The plan of hardening children may, however, be carried to excess. An extravagant attempt to strengthen youth, deprives them of all their natural susceptibility of excitement, renders them insensible, and produces many bad effects, while they only acquire temporary energy, which decreases as they advance in years, and is attended with an early loss of their primitive vigour.

All attempts to render children hardy must, therefore, be made by gradual advances: for nature admits of no sudden transition. When children have once been accustomed to a hardy system of education, such a plan must be strictly adhered to.

The child’s skin is to be kept perfectly clean by washing its limbs morning and evening, and likewise its neck and ears; beginning with warm water, till, by degrees, it will not only bear, but like to be washed with cold.

After it is a month old, if it has no cough, fever, nor eruption, the bath should be colder and colder (if the season be mild) and by degrees it may be used as it comes from the spring. After carefully drying the whole body, head, and limbs, a second dry soft cloth, somewhat warmed, should be gently used, to take all the damp from the wrinkles or soft parts of the body. Then rub the limbs; but when the body is rubbed, take special care not to press upon the stomach or belly. On these parts, the hand should move in a circle, because the bowels lie in that direction. If the skin be chafed, hair-powder is to be used. The utmost tenderness is necessary in drying the head; and a small, soft, brush, lightly applied, is safer than a comb.

Clean cloths, every morning and evening, will tend greatly to a child’s health and comfort.

The dress of the child by day should be light and loose, and for the night, it may be a shirt, a blanket to tie on, and a thin gown to tie over the blanket.

The unnecessary haste in which some nurses are accustomed to dress children, cannot be too strongly reprehended. In addition to this hurried dressing, its clothes are often injuriously tight. Pins should never be used in an infant’s clothes; and every string should be so loosely tied, that two fingers may be introduced under it. Bandages round the head should be strictly forbidden, for to this error many instances of idiotism, fits, and deformity, may be traced.
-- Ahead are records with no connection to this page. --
(** X2: the script changes the filesystem in three ways only.  On
    plain names, with a plain home directory: a path
    whose content differs after the run held a file with a matching name
    strictly below the source directory, now gone; or holds a file where
    a move into the destination directory lands; or is a new directory
    on the path of the destination directory.  Everything else is as it
    was, however the run ends. *)
Theorem X2_confinement fs :
  plain_path cwd →
  plain_home home →
  plain_names fs →
  ∀ k, final_fs (main fs) !! k ≠ fs !! k →
       (final_fs (main fs) !! k = None ∧ matching_below pS k ∧ isfile fs k = true)
       ∨ (isfile (final_fs (main fs)) k = true ∧ landing pD k)
       ∨ (fs !! k = None ∧ final_fs (main fs) !! k = Some (Dir true true) ∧
          k `prefix_of` pD).
Proof.
  intros Hcwd%plain_path_wf _ Hfs%plain_names_wf k.
  destruct (main_run cwd home fs) as (fs1 & o1 & Hm & Hmain).
  destruct (makedirs_run cwd D fs) as (fs1' & o1' & Hm' & Ha & _).
  rewrite Hm in Hm'. injection Hm' as <- <-.
  assert (wf_names fs1) as Hfs1.
  { eapply adds_dirs_wf; [done| |done]. by apply resolve_wf. }
  assert (∃ fs2, final_fs (main fs) = fs2 ∧
                 footprint (matching_below pS) pD fs1 fs2) as (fs2 & -> & Hd & Hf).
  { destruct o1 as [[]|e|]; [|rewrite Hmain; eexists; split; [done|apply footprint_refl]..].
    destruct Hmain as (fs2 & t2 & o2 & Ht & ->). exists fs2. split; [done|].
    by destruct (transfer_step cwd home Hcwd _ _ _ _ Hfs1 Ht) as (_ & ? & _). }
  intros Hk. destruct (decide (fs2 !! k = fs1 !! k)) as [He|Hne].
  - right; right. destruct (Ha k) as [?|(Hn & Hnew & Hp)]; [congruence|].
    split_and!; [done|congruence|done].
  - destruct (Hf k Hne) as [[Hn Hb]|[Hfile Hl]]; [left|by right; left].
    split_and!; [done..|]. unfold isfile.
    destruct (Ha k) as [He|(_ & Hnew & _)].
    + rewrite <-He. destruct (fs1 !! k) as [[data|r w]|] eqn:E1; [done| |congruence].
      apply Hd in E1. congruence.
    + apply Hd in Hnew. congruence.
Qed.

Lemma mkdir_exist_ok_file p fs data :
  fs !! p = Some (File data) →
  mkdir_exist_ok p fs = (fs, [], Raised FileExistsError).
Proof.
  intros Hp. unfold mkdir_exist_ok, catch, os_mkdir, bind, get, isdir. rewrite Hp.
  simpl. by rewrite Hp.
Qed.

(** X5: [exist_ok] forgives a directory, not a file.  When the path of
    the destination directory holds a regular file (its parent being
    there), the making of the directory raises [FileExistsError]: the run
    ends at once with that exception, the filesystem as it was, nothing
    listed, nothing moved, nothing printed. *)
Theorem X5_destination_is_a_file fs :
  isfile fs pD = true →
  (pD ≠ [] → exists_ fs (parent pD) = true) →
  main fs = (fs, [EvMakedirs D (Raised FileExistsError)], Raised FileExistsError).
Proof.
  intros Hf Hp. unfold isfile in Hf.
  destruct (fs !! pD) as [[data|]|] eqn:HpD; try done.
  assert (makedirs cwd D fs = (fs, [], Raised FileExistsError)) as Hm.
  { unfold makedirs. rewrite makedirs_rev_unfold.
    pose proof (mkdir_exist_ok_file (rev (rev pD)) fs data) as Hmk.
    rewrite rev_involutive in Hmk. specialize (Hmk HpD).
    destruct (rev pD) as [|x rh] eqn:Er.
    - rewrite (bind_done _ _ fs fs ()) by done.
      by rewrite <-Er, rev_involutive.
    - destruct (decide (pD = [])) as [Hn|Hn]; [by rewrite Hn in Er|].
      destruct (rev_parent _ Hn) as (x' & rh' & Er' & Hpar).
      rewrite Er in Er'. simplify_eq.
      rewrite (bind_done _ _ fs fs ()).
      + by rewrite <-Er, rev_involutive.
      + rewrite (bind_done _ _ fs fs fs) by done. by rewrite Hpar, (Hp Hn). }
  destruct (main_run cwd home fs) as (fs1 & o1 & Hm' & Hmain).
  rewrite Hm in Hm'. by injection Hm' as <- <-.
Qed.

(** X11: a parent that cannot be written to stops the run before the
    loops.  When the destination directory is missing and its parent is
    a directory without write permission, the making of the directory
    raises [PermissionError]: the run ends at once with that exception,
    the filesystem as it was, nothing listed, nothing moved, nothing
    printed. *)
Theorem X11_destination_parent_readonly fs r :
  fs !! pD = None →
  fs !! parent pD = Some (Dir r false) →
  main fs = (fs, [EvMakedirs D (Raised PermissionError)], Raised PermissionError).
Proof.
  intros HpD Hpar.
  assert (pD ≠ []) as Hn.
  { intros He. rewrite He in HpD, Hpar. unfold parent in Hpar. simpl in Hpar.
    congruence. }
  assert (mkdir_exist_ok pD fs = (fs, [], Raised PermissionError)) as Hmk.
  { unfold mkdir_exist_ok, catch, os_mkdir, bind, check_parent_writable.
    rewrite HpD, Hpar. simpl. unfold bind, get, isdir. by rewrite HpD. }
  assert (makedirs cwd D fs = (fs, [], Raised PermissionError)) as Hm.
  { unfold makedirs. rewrite makedirs_rev_unfold.
    destruct (rev_parent _ Hn) as (x & rh & Er & Hrh). rewrite Er.
    rewrite (bind_done _ _ fs fs ()).
    - by rewrite <-Er, rev_involutive.
    - rewrite (bind_done _ _ fs fs fs) by done.
      unfold exists_. by rewrite Hrh, Hpar. }
  destruct (main_run cwd home fs) as (fs1 & o1 & Hm' & Hmain).
  rewrite Hm in Hm'. by injection Hm' as <- <-.
Qed.

Lemma parent_snoc (p : path) n : parent (p ++ [n]) = p.
Proof. apply removelast_last. Qed.


Lemma os_rename_readonly s d fs data r :
  fs !! s = Some (File data) →
  fs !! parent s = Some (Dir r false) →
  os_rename s d fs = (fs, [], Raised PermissionError).
Proof.
  intros Hs Hps. unfold os_rename, bind, check_parent_writable.
  by rewrite Hs, Hps.
Qed.

Lemma copyfile_writable s d fs data r' :
  s ≠ d →
  fs !! s = Some (File data) →
  isdir fs d = false →
  fs !! parent d = Some (Dir r' true) →
  copyfile s d fs = (<[d := File data]> fs, [], Done tt).
Proof.
  intros Hne Hs Hd Hpd. unfold copyfile, isdir in *. rewrite decide_False by done.
  rewrite Hs. destruct (fs !! d) as [[old|]|]; [done|done|].
  unfold bind, check_parent_writable. by rewrite Hpd.
Qed.

Lemma os_unlink_readonly p fs data r :
  fs !! p = Some (File data) →
  fs !! parent p = Some (Dir r false) →
  os_unlink p fs = (fs, [], Raised PermissionError).
Proof.
  intros Hp Hpp. unfold os_unlink, bind, check_parent_writable.
  by rewrite Hp, Hpp.
Qed.

Lemma shutil_move_plain src dst fs :
  isdir fs (resolve cwd dst) = false →
  shutil_move cwd src dst fs = rename_or_copy cwd src dst fs.
Proof.
  intros Hd. unfold shutil_move. rewrite (bind_done _ _ fs fs fs) by done.
  by rewrite Hd.
Qed.


(** X9: a directory that can be read but not written to leaves a
    duplicate behind.  For a matching file in such a directory the
    rename fails, [shutil.move] falls back on copying, the copy is made
    in the (writable) destination directory, and the removal of the
    original fails: the iteration ends with [PermissionError], the file
    both where it was and in the destination directory, and no line is
    printed. *)
Theorem X9_readonly_source_duplicates root file fs data r r' :
  proper_name file = true →
  matches file = true →
  fs !! (resolve cwd root ++ [file]) = Some (File data) →
  fs !! resolve cwd root = Some (Dir r false) →
  fs !! pD = Some (Dir r' true) →
  isdir fs (pD ++ [file]) = false →
  visit cwd home root file fs =
    (<[pD ++ [file] := File data]> fs,
     [EvMove fs (join root file) (join D file) (Raised PermissionError)],
     Raised PermissionError).
Proof.
  intros Hp Hm Hs Hroot HD Hnd. unfold visit. rewrite Hm.
  assert (resolve cwd root ++ [file] ≠ pD ++ [file]) as Hne.
  { intros He%(inj (λ l, l ++ [file])). congruence. }
  assert (resolve cwd root ≠ pD ++ [file]) as Hne'.
  { intros He. unfold isdir in Hnd. by rewrite <-He, Hroot in Hnd. }
  assert (shutil_move cwd (join root file) (join D file) fs =
            (<[pD ++ [file] := File data]> fs, [], Raised PermissionError)) as Hmove.
  { rewrite shutil_move_plain by (by rewrite resolve_join).
    unfold rename_or_copy, catch. rewrite !resolve_join by done.
    rewrite (os_rename_readonly _ _ _ data r) by (by rewrite ?parent_snoc).
    unfold bind.
    rewrite (copyfile_writable _ _ _ data r') by (by rewrite ?parent_snoc).
    rewrite (os_unlink_readonly _ _ data r); [done|..].
    - by rewrite lookup_insert_ne.
    - rewrite parent_snoc. by rewrite lookup_insert_ne. }
  unfold bind, move_file, observed. by rewrite Hmove.
Qed.


Lemma rstrip_slash_cons c s :
  Str.rstrip_slash (String c s) =
  if Ascii.eqb c "/"%char && String.eqb (Str.rstrip_slash s) ""
  then "" else String c (Str.rstrip_slash s).
Proof. reflexivity. Qed.

(** Stripping the slashes at the end only drops empty pieces at the
    end. *)
Lemma split_rstrip_slash s :
  ∃ k, Str.split_slash s = Str.split_slash (Str.rstrip_slash s) ++ replicate k "".
Proof.
  induction s as [|c s [k IH]]; [by exists 0|].
  rewrite rstrip_slash_cons, (split_slash_cons c s).
  destruct (Ascii.eqb c "/"%char) eqn:Hc.
  - rewrite andb_true_l.
    destruct (String.eqb_spec (Str.rstrip_slash s) "") as [He|Hne].
    + exists (S k). by rewrite IH, He.
    + exists k. by rewrite split_slash_cons, Hc, IH.
  - rewrite andb_false_l. exists k. rewrite split_slash_cons, Hc, IH.
    pose proof (split_slash_nonempty (Str.rstrip_slash s)).
    by destruct (Str.split_slash (Str.rstrip_slash s)).
Qed.

Lemma fold_walk_empties k acc :
  fold_left walk_component (replicate k "") acc = acc.
Proof. induction k as [|k IH]; [done|]. exact IH. Qed.

Lemma rstrip_slash_absolute h :
  Str.startswith h "/" = true →
  Str.startswith (Str.rstrip_slash h +:+ "/Desktop/Filtered_Files") "/" = true.
Proof.
  destruct h as [|c h]; [done|]. rewrite rstrip_slash_cons, startswith_cons.
  destruct (Ascii.eqb_spec "/"%char c) as [<-|]; [|done]. intros _.
  by destruct (_ && _).
Qed.

(** X6: where the destination directory is.  With a home directory
    given by an absolute path, the destination directory resolves to
    [Desktop/Filtered_Files] inside the home directory, whatever slashes
    the home path ends with and whatever the working directory of the
    process; with no home directory known, [expanduser] leaves the tilde
    in place and the destination is [~/Desktop/Filtered_Files] below the
    working directory. *)
Theorem X6_destination_resolution h :
  Str.startswith h "/" = true →
  resolve cwd (destination_dir (Some h)) = resolve cwd h ++ ["Desktop"; "Filtered_Files"]
  ∧ (∀ cwd', resolve cwd' (destination_dir (Some h))
             = resolve cwd (destination_dir (Some h)))
  ∧ resolve cwd (destination_dir None) = cwd ++ ["~"; "Desktop"; "Filtered_Files"].
Proof.
  intros Hh.
  assert (∀ c, resolve c (destination_dir (Some h))
               = fold_left walk_component (Str.split_slash h) []
                 ++ ["Desktop"; "Filtered_Files"]) as Hres.
  { intros c. destruct (destination_dir_shape (Some h)) as (pfx & -> & ->).
    rewrite resolve_unfold. unfold base. rewrite (rstrip_slash_absolute h Hh).
    change "/Desktop/Filtered_Files" with (String "/"%char "Desktop/Filtered_Files").
    rewrite split_slash_app, fold_left_app.
    destruct (split_rstrip_slash h) as [k Hk].
    rewrite Hk, fold_left_app, fold_walk_empties. simpl.
    rewrite !walk_component_name by done. by rewrite <-(assoc_L (++)). }
  split_and!.
  - rewrite Hres, resolve_unfold. unfold base. by rewrite Hh.
  - intros c. by rewrite !Hres.
  - unfold destination_dir. simpl. rewrite resolve_unfold. simpl.
    rewrite !walk_component_name by done. by rewrite <-!(assoc_L (++)).
Qed.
Never allow the infant to be held opposite to open doors and windows. The air is beneficial, when it is in motion, and the weather is moderate, but it should always have some covering besides that which it wears in the house, when taken out; and it must not be laid on the cold ground, nor allowed to step on it, when it begins to use its feet. The intense heat of a summer day should likewise be avoided; excessive heat or cold being equally injurious.